Zika virus replication in the mosquito Culex quinquefasciatus in Brazil.

Zika virus (ZIKV) is a flavivirus that has recently been associated with an increased incidence of neonatal microcephaly and other neurological disorders. The virus is primarily transmitted by mosquito bite, although other routes of infection have been implicated in some cases. The Aedes aegypti mosquito is considered to be the main vector to humans worldwide; however, there is evidence that other mosquito species, including Culex quinquefasciatus, transmit the virus. To test the potential of Cx. quinquefasciatus to transmit ZIKV, we experimentally compared the vector competence of laboratory-reared Ae. aegypti and Cx. quinquefasciatus. Interestingly, we were able to detect the presence of ZIKV in the midgut, salivary glands and saliva of artificially fed Cx. quinquefasciatus.
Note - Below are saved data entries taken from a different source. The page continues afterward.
(** The grant of a request that was accepted for dispatch. *)
Definition dispatched (o : cap_op) (s : cap_store) : option (Z * _Grant * CapabilityRequest) :=
  match o with
  | OBegin now token a q =>
      match fst (begin hash canon now token a q s) with
      | inr (g, None) => Some (now, g, q)
      | _ => None
      end
  | _ => None
  end.

Definition row_ok (t : token_row) : Prop :=
  t_scopes t = _scopes (t_role t) /\ 1 <= t_budget t /\ 0 <= t_window_used t <= t_budget t
  /\ 1 <= t_window t /\ 0 <= t_cooldown t.

Definition cap_wf (s : cap_store) : Prop :=
  NoDup (map t_id (tokens s)) /\ Forall row_ok (tokens s).

(** ** The token table *)

(** What an operation does to a stored token: nothing, revocation, a wake, or a
    use of its rate window. *)
Inductive token_step (t : token_row) : token_row -> Prop :=
  | ts_same : token_step t t
  | ts_revoke now : token_step t (mark_revoked now (t_id t) t)
  | ts_wake now : may_wake now (now - t_cooldown t * second) (t_id t) t = true ->
      token_step t (with_last_wake t now)
  | ts_use now : may_request now (now - t_window t * second) (t_id t) t = true ->
      token_step t (use_window now (now - t_window t * second) t).

Lemma token_step_id t t' : token_step t t' -> t_id t' = t_id t.
Proof.
  intros []; [done|unfold mark_revoked; by destruct (_ && _)|done|
    unfold use_window; by destruct (iso_leb _ _)].
Qed.

Lemma token_step_ok t t' : token_step t t' -> row_ok t -> row_ok t'.
Proof.
  intros [] (H1 & H2 & H3 & H4 & H5); [done|unfold mark_revoked; by destruct (_ && _)|done|].
  unfold use_window, may_request in *. to_prop.
  destruct (iso_leb (t_window_start t) _) eqn:E; repeat split; simpl; try done; try lia.
Qed.

Lemma find_grant now token a s g :
  _grant hash now token a s = inr g ->
  exists t, List.In t (tokens s) /\ t_hash t = hash token /\ t_id t = g_token g
    /\ t_role t = g_role g /\ t_scopes t = g_scopes g /\ t_audience t = a
    /\ t_revoked t = None /\ now < t_expires t
    /\ t_cooldown t = g_cooldown g /\ t_window t = g_window g
    /\ _validate_binding (t_role t) (t_audience t) (t_profile t) = true.
Proof.
  unfold _grant. intros H. destruct (negb (token_shape token)); [done|].
  destruct (List.find _ _) as [t|] eqn:Ef; [|done]. apply find_some in Ef as [Hin Hh].
  repeat (case_match; [done|]). simplify_eq. to_prop. exists t. simpl. by split_and!.
Qed.

(** ** Budgets *)

(** The budget check and its effect, for the token's own settings. *)
Definition allowed (now : Z) (k : cap_kind) (t : token_row) : bool :=
  match k with
  | KWake => may_wake now (now - t_cooldown t * second) (t_id t) t
  | _ => may_request now (now - t_window t * second) (t_id t) t
  end.

Definition charge (now : Z) (k : cap_kind) (t : token_row) : token_row :=
  match k with
  | KWake => with_last_wake t now
  | _ => use_window now (now - t_window t * second) t
  end.

Definition at_token (id : string) (f : token_row -> token_row) (t : token_row) : token_row :=
  if String.eqb (t_id t) id then f t else t.

Lemma same_token s t t' :
  cap_wf s -> List.In t (tokens s) -> List.In t' (tokens s) -> t_id t = t_id t' -> t = t'.
Proof.
  intros [Hnd _]. induction (tokens s) as [|x l IH]; [done|]. simpl in *.
  apply NoDup_cons in Hnd as [Hn Hnd]. intros [->|H1] [->|H2] He; [done|..|by apply IH].
  - exfalso. apply Hn. rewrite He. by apply list_elem_of_In, in_map.
  - exfalso. apply Hn. rewrite <- He. by apply list_elem_of_In, in_map.
Qed.

(** An update that selects by token id, among rows with unique ids. *)
Lemma update_one s t p f :
  cap_wf s -> List.In t (tokens s) -> (forall y, p y = true -> t_id y = t_id t) ->
  rowcount p (tokens s) = (if p t then 1 else 0)%nat
  /\ update_where p f (tokens s) = map (at_token (t_id t) (if p t then f else id)) (tokens s).
Proof.
  intros Hw Hin Hp. split.
  - unfold rowcount. destruct (p t) eqn:E.
    + rewrite (filter_unique t_id _ _ t); [done|apply Hw|done..].
    + rewrite filter_key_none; [done|]. intros y Hy. destruct (p y) eqn:Ey; [|done].
      rewrite (same_token s y t) in Ey; [congruence|done..|by apply Hp].
  - unfold update_where. apply map_ext_in. intros y Hy. unfold at_token.
    destruct (String.eqb (t_id y) (t_id t)) eqn:E; to_prop.
    + rewrite (same_token s y t Hw Hy Hin E). by destruct (p t).
    + destruct (p y) eqn:Ey; [|done]. by apply Hp in Ey.
Qed.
In addition, we collected ZIKV-infected Cx. quinquefasciatus from urban areas with high microcephaly incidence in Recife, Brazil. Corroborating our experimental data from artificially fed mosquitoes, ZIKV was isolated from field-caught Cx. quinquefasciatus, and its genome was partially sequenced. Collectively, these findings indicate that there may be a wider range of ZIKV vectors than anticipated.